Wednesday, March 12, 2008

Chicken Rice Mexicana

Chicken Rice Mexicana
Layers of rice, a creamy mixture of chicken and peppers
and a Jack cheese topping make up the masterpiece that is
Chicken Rice Mexicana! This is a fast and easy way to get the
flavor of fajitas from your oven. It is especially good if
you grill the chicken meat. Prep Time: approx. 15 Minutes.
Cook Time: approx. 30 Minutes. Ready in: approx. 45
Minutes. Makes 4 to 6 servings.
Printed from Allrecipes, Submitted by Amy (altered by me!) Lol!

1 tablespoon vegetable oil
1 onion, thinly sliced
1 green bell pepper, thinly sliced
1 red bell pepper, thinly sliced (Didnt have this)
1 (10.75 ounce) can condensed
cream of mushroom soup


1/4 cup milk
2 cups cooked white rice, divided (I did a little more & seasoned it)
1 cup shredded Monterey Jack cheese
6 (10 inch) heated flour
tortillas for serving
2 cups cooked, cubed chicken meat (** see below)

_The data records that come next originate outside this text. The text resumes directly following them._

(** * DownLoad: the two Flask front ends for yt-dlp

    A shallow embedding of [app.py] (module [App]) and [backend/app.py]
    (module [Backend]): the three POST handlers, the background sweeper
    [cleanup_old_files] and the per-download [cleanup_later] thread.

    Conventions of the embedding
    - The OS temp directory is an association list in listing order
      ([os.listdir] and [Path.glob] return entries in that order).
    - Handlers are programs in a state-and-exception monad over [world];
      [try]/[except]/[finally] are combinators of that monad.
    - yt-dlp is a parameter ([collaborator]); every call to
      [extract_info] is appended to the [calls] log of the world.
    - Time stamps ([time.time()], [st_mtime]) are integers (seconds).
    - Strings are sequences of 8-bit characters.
    - [print] calls are left out: they do not touch control flow. *)

From Stdlib Require Import ZArith String Ascii List Bool Lia Permutation Sorted.
From stdpp Require Import gmap strings list pretty.

Open Scope string_scope.
Open Scope list_scope.

(** ** Python values and built-ins *)

(** What [d.get(k)] and [d.get(k, default)] can observe of a key. *)
Inductive field (A : Type) : Type :=
  | Missing
  | Null
  | Val (a : A).
Arguments Missing {A}.
Arguments Null {A}.
Arguments Val {A} a.

(** [d.get(k)] *)
Definition get {A} (f : field A) : option A :=
  match f with
  | Val a => Some a
  | Missing | Null => None
  end.

(** [d.get(k, default)] *)
Definition get_or {A} (f : field A) (default : A) : option A :=
  match f with
  | Missing => Some default
  | Null => None
  | Val a => Some a
  end.

Inductive exn_class :=
  | DownloadError
  | AttributeError
  | TypeError
  | FileNotFoundError
  | FileExistsError
  | IsADirectoryError
  | NotADirectoryError
  | IndexError
  | ValueError.

(** An exception and [str(e)]. *)
Record exn := Raise { cls : exn_class; str : string }.

Definition is_DownloadError (e : exn) : bool :=
  match cls e with
  | DownloadError => true
  | _ => false
  end.

(** [needle in hay] on strings *)
Fixpoint startswith (s p : string) : bool :=
  match p, s with
  | "", _ => true
  | String a p', String b s' => Ascii.eqb a b && startswith s' p'
  | String _ _, "" => false
  end.

Fixpoint contains (needle hay : string) : bool :=
  startswith hay needle ||
  match hay with
  | "" => false
  | String _ hay' => contains needle hay'
  end.

Fixpoint endswith (s suffix : string) : bool :=
  String.eqb s suffix ||
  match s with
  | "" => false
  | String _ s' => endswith s' suffix
  end.

(** [str.isspace] on the characters up to U+00FF, which is what a
    string holds here: TAB..CR, FS..US, the blank, NEL (U+0085) and the
    no-break space (U+00A0). *)
Definition isspace (c : ascii) : bool :=
  let n := nat_of_ascii c in
  ((9 <=? n)%nat && (n <=? 13)%nat) || ((28 <=? n)%nat && (n <=? 32)%nat) ||
  (n =? 133)%nat || (n =? 160)%nat.

Fixpoint lstrip (s : string) : string :=
  match s with
  | "" => ""
  | String c s' => if isspace c then lstrip s' else s
  end.

Fixpoint rstrip (s : string) : string :=
  match s with
  | "" => ""
  | String c s' =>
      match rstrip s' with
      | "" => if isspace c then "" else String c ""
      | r => String c r
      end
  end.

Definition strip (s : string) : string := rstrip (lstrip s).

(** [s[:n]] *)
Fixpoint slice_to (n : nat) (s : string) : string :=
  match n, s with
  | S n', String c s' => String c (slice_to n' s')
  | _, _ => ""
  end.

(** [list.sort(key=..., reverse=...)]: a stable sort that only uses [<]
    on the keys.  Insertion from the right keeps equal keys in their
    original order, as timsort does; with [reverse] the comparison is
    flipped and equal keys still keep their order. *)
Section PySort.
Context {A K : Type} (lt : K → K → bool) (key : A → K).

Fixpoint insert_by (reverse : bool) (x : A) (l : list A) : list A :=
  match l with
  | [] => [x]
  | y :: ys =>
      if (if reverse then lt (key x) (key y) else lt (key y) (key x))
      then y :: insert_by reverse x ys
      else x :: y :: ys
  end.

Definition py_sort (reverse : bool) (l : list A) : list A :=
  foldr (insert_by reverse) [] l.

(** [a] may stand before [b] in the sorted list: [b]'s key is not
    below [a]'s (not above it, with [reverse]). *)
Definition in_order (reverse : bool) (a b : A) : bool :=
  negb (if reverse then lt (key a) (key b) else lt (key b) (key a)).
End PySort.

(** [<] on ints, on bools ([False < True]) and on pairs. *)
Definition bool_lt (a b : bool) : bool := negb a && b.

Definition pair_lt {A B} (ltA : A → A → bool) (eqA : A → A → bool)
    (ltB : B → B → bool) (x y : A * B) : bool :=
  ltA x.1 y.1 || (eqA x.1 y.1 && ltB x.2 y.2).

(** ** The state-and-exception monad *)

Definition SE (S A : Type) : Type := S → (exn + A) * S.

#[export] Instance SE_ret {S} : MRet (SE S) := λ A a s, (inr a, s).

#[export] Instance SE_bind {S} : MBind (SE S) := λ A B k m s,
  match m s with
  | (inl e, s') => (inl e, s')
  | (inr a, s') => k a s'
  end.

Definition raise {S A} (e : exn) : SE S A := λ s, (inl e, s).

(** [try: body except Exception as e: handler e] *)
Definition try_except {S A} (body : SE S A) (handler : exn → SE S A) : SE S A :=
  λ s,
    match body s with
    | (inl e, s') => handler e s'
    | r => r
    end.

(** [try: body finally: fin]; an exception of [fin] replaces the outcome
    of [body]. *)
Definition try_finally {S A} (body : SE S A) (fin : SE S unit) : SE S A :=
  λ s,
    match body s with
    | (r, s') =>
        match fin s' with
        | (inl e, s'') => (inl e, s'')
        | (inr _, s'') => (r, s'')
        end
    end.

(** [for x in xs: body x] *)
Fixpoint for_each {S A} (xs : list A) (body : A → SE S unit) : SE S unit :=
  match xs with
  | [] => mret tt
  | x :: xs' => body x ;; for_each xs' body
  end.

(** ** The temp directory *)

(** What a download directory holds: regular files with their size, and
    anything else ([os.path.isfile] is false for it). *)
Inductive child :=
  | CFile (size : Z)
  | CDir.

Inductive entry :=
  | File (mtime size : Z)
  | Dir (mtime : Z) (children : list (string * child)).

Abbreviation tmpfs := (list (string * entry)).

Definition st_mtime (e : entry) : Z :=
  match e with
  | File m _ => m
  | Dir m _ => m
  end.

Fixpoint lookup_entry (name : string) (fs : tmpfs) : option entry :=
  match fs with
  | [] => None
  | (n, e) :: fs' => if String.eqb n name then Some e else lookup_entry name fs'
  end.

Definition remove_entry (name : string) (fs : tmpfs) : tmpfs :=
  filter (λ p, negb (String.eqb p.1 name)) fs.

Fixpoint lookup_child (f : string) (children : list (string * child)) : option child :=
  match children with
  | [] => None
  | (n, c) :: rest => if String.eqb n f then Some c else lookup_child f rest
  end.

Definition children_of (name : string) (fs : tmpfs) : list (string * child) :=
  match lookup_entry name fs with
  | Some (Dir _ children) => children
  | _ => []
  end.

Definition gettempdir : string := "/tmp".

(** [os.path.join] *)
Definition path_join (a b : string) : string := a +:+ "/" +:+ b.

Definition ENOENT (path : string) : exn :=
  Raise FileNotFoundError ("[Errno 2] No such file or directory: '" +:+ path +:+ "'").
Definition EISDIR (path : string) : exn :=
  Raise IsADirectoryError ("[Errno 21] Is a directory: '" +:+ path +:+ "'").
Definition ENOTDIR (path : string) : exn :=
  Raise NotADirectoryError ("[Errno 20] Not a directory: '" +:+ path +:+ "'").
Definition EEXIST : exn :=
  Raise FileExistsError "[Errno 17] No usable temporary directory name found".

(** Entries of the temp directory are addressed by their name.  The
    queries that never raise are functions of the directory; [reads]
    runs one of them. *)
Definition reads {S A} (f : S → A) : SE S A := λ s, (inr (f s), s).

(** [Path(gettempdir()).glob(prefix + "*")], as names *)
Definition glob (prefix : string) (fs : tmpfs) : list string :=
  filter (λ n, startswith n prefix) (map fst fs).

Definition is_dir (name : string) (fs : tmpfs) : bool :=
  match lookup_entry name fs with
  | Some (Dir _ _) => true
  | _ => false
  end.

Definition is_file (name : string) (fs : tmpfs) : bool :=
  match lookup_entry name fs with
  | Some (File _ _) => true
  | _ => false
  end.

(** [os.path.exists] *)
Definition path_exists (name : string) (fs : tmpfs) : bool :=
  match lookup_entry name fs with
  | Some _ => true
  | None => false
  end.

(** [os.path.isfile(os.path.join(temp_dir, f))] *)
Definition isfile (name f : string) (fs : tmpfs) : bool :=
  match lookup_child f (children_of name fs) with
  | Some (CFile _) => true
  | _ => false
  end.

(** [path.stat().st_mtime] *)
Definition stat_mtime (name : string) : SE tmpfs Z :=
  λ fs,
    match lookup_entry name fs with
    | Some e => (inr (st_mtime e), fs)
    | None => (inl (ENOENT (path_join gettempdir name)), fs)
    end.

(** [shutil.rmtree(path, ignore_errors=...)] *)
Definition rmtree (name : string) (ignore_errors : bool) : SE tmpfs unit :=
  λ fs,
    match lookup_entry name fs with
    | Some (Dir _ _) => (inr tt, remove_entry name fs)
    | Some (File _ _) =>
        if ignore_errors then (inr tt, fs)
        else (inl (ENOTDIR (path_join gettempdir name)), fs)
    | None =>
        if ignore_errors then (inr tt, fs)
        else (inl (ENOENT (path_join gettempdir name)), fs)
    end.

(** [path.unlink(missing_ok=...)] *)
Definition unlink (name : string) (missing_ok : bool) : SE tmpfs unit :=
  λ fs,
    match lookup_entry name fs with
    | Some (File _ _) => (inr tt, remove_entry name fs)
    | Some (Dir _ _) => (inl (EISDIR (path_join gettempdir name)), fs)
    | None =>
        if missing_ok then (inr tt, fs)
        else (inl (ENOENT (path_join gettempdir name)), fs)
    end.

(** [os.listdir(temp_dir)] *)
Definition listdir (name : string) : SE tmpfs (list string) :=
  λ fs,
    match lookup_entry name fs with
    | Some (Dir _ children) => (inr (map fst children), fs)
    | Some (File _ _) => (inl (ENOTDIR (path_join gettempdir name)), fs)
    | None => (inl (ENOENT (path_join gettempdir name)), fs)
    end.

(** [os.path.getsize(os.path.join(temp_dir, f))]; a directory has the
    size of its inode, which is taken to be [0] here. *)
Definition getsize (name f : string) : SE tmpfs Z :=
  λ fs,
    match lookup_child f (children_of name fs) with
    | Some (CFile n) => (inr n, fs)
    | Some CDir => (inr 0%Z, fs)
    | None => (inl (ENOENT (path_join (path_join gettempdir name) f)), fs)
    end.

(** The size of the regular file [f] among [children], for stating what
    [getsize] returns. *)
Definition size_of (children : list (string * child)) (f : string) : Z :=
  match lookup_child f children with
  | Some (CFile n) => n
  | _ => 0%Z
  end.

(** The collaborator writes [files] below [name]; the directory's
    modification time moves to [now]. *)
Definition write_children (now : Z) (name : string) (files : list (string * child))
    (fs : tmpfs) : tmpfs :=
  map (λ p, if String.eqb p.1 name
            then match p.2 with
                 | Dir _ children => (p.1, Dir now (children ++ files))
                 | File _ _ => p
                 end
            else p) fs.

(** [[body x for x in xs]] *)
Fixpoint map_m {S A B} (body : A → SE S B) (xs : list A) : SE S (list B) :=
  match xs with
  | [] => mret []
  | x :: xs' => y ← body x; ys ← map_m body xs'; mret (y :: ys)
  end.

(** ** yt-dlp, the extraction collaborator *)

Record postprocessor := {
  key : string;
  preferredcodec : string;
  preferredquality : string
}.

(** [ydl_opts]; [outtmpl] is [os.path.join(temp_dir, template)], kept as
    the pair of its two components. *)
Record ydl_opts := {
  format : option string;
  outtmpl : option (string * string);
  postprocessors : list postprocessor;
  quiet : bool;
  no_warnings : bool;
  extract_flat : option bool;
  force_json : option bool;
  listformats : option bool
}.

(** One element of [info['formats']]. *)
Record fmt := {
  format_id : option string;
  ext : option string;
  resolution : field string;
  height : option Z;
  filesize : option Z;
  vcodec : option string;
  acodec : option string;
  fps : option Z
}.

(** The [info] dictionary, for the keys the handlers read. *)
Record info := {
  title : field string;
  duration : field Z;
  uploader : field string;
  view_count : field Z;
  description : field string;
  thumbnail : field string;
  upload_date : field string;
  formats : field (list fmt);
  video_id : field string;      (* 'id' *)
  webpage_url : field string
}.

(** What one call of [extract_info] does: the files it leaves in the
    output directory (with [download=True]) and what it returns or
    raises. *)
Record outcome := {
  written : list (string * child);
  result : exn + info
}.

Definition collaborator : Type := ydl_opts → string → bool → outcome.

(** ** The process *)

(** The statements a background thread is made of. *)
Inductive stmt :=
  | Sleep (secs : Z)                              (* time.sleep(secs) *)
  | Rmtree (path : string) (ignore_errors : bool) (* shutil.rmtree(path, ...) *)
  | TryPass (body : stmt).                        (* try: body / except: carry on *)

Abbreviation thread := (list stmt).

Record world := {
  now : Z;                               (* time.time() *)
  tmp : tmpfs;                           (* the OS temp directory *)
  names : list string;                   (* tempfile's random name sequence *)
  threads : list thread;                 (* daemon threads started so far *)
  calls : list (ydl_opts * string * bool) (* extract_info(url, download) per options *)
}.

**For the meat, I boiled chicken breasts until done, then cut/shredded them and sauteed chicken in taco seasoning and 1/3 cup water on med-high until water absorbed.

Directions
1 Preheat oven to 375 degrees F (190 degrees C).
2 Heat oil in a medium skillet over medium heat; saute
onion and bell pepper until tender.
Remove from heat and stir chicken into skillet, then add soup
and milk and mix well. (I added a can of black beans here, drained/rinsed)
3 Spread 1 cup rice in the bottom of a lightly greased
9x13 inch baking dish, then layer with chicken mixture,
remaining 1 cup rice and top with cheese. (I added cheese in last 10 minutes)
4 Bake at 375 degrees F (190 degrees C) for about 30
minutes, or until heated through and cheese is melted. Serve
with heated flour tortillas, fajita style.

The great thing about this was the versatility (and taste of course!). The kids ate it as a casserole, DH ate it in flour tortillas, and I ate it in a bowl with corn tortilla chips, like chili! We served with sour cream and salsa of course! Let me know how it turns out- it really was easy- the chicken was the longest part and I did extra to make the meat flavorful!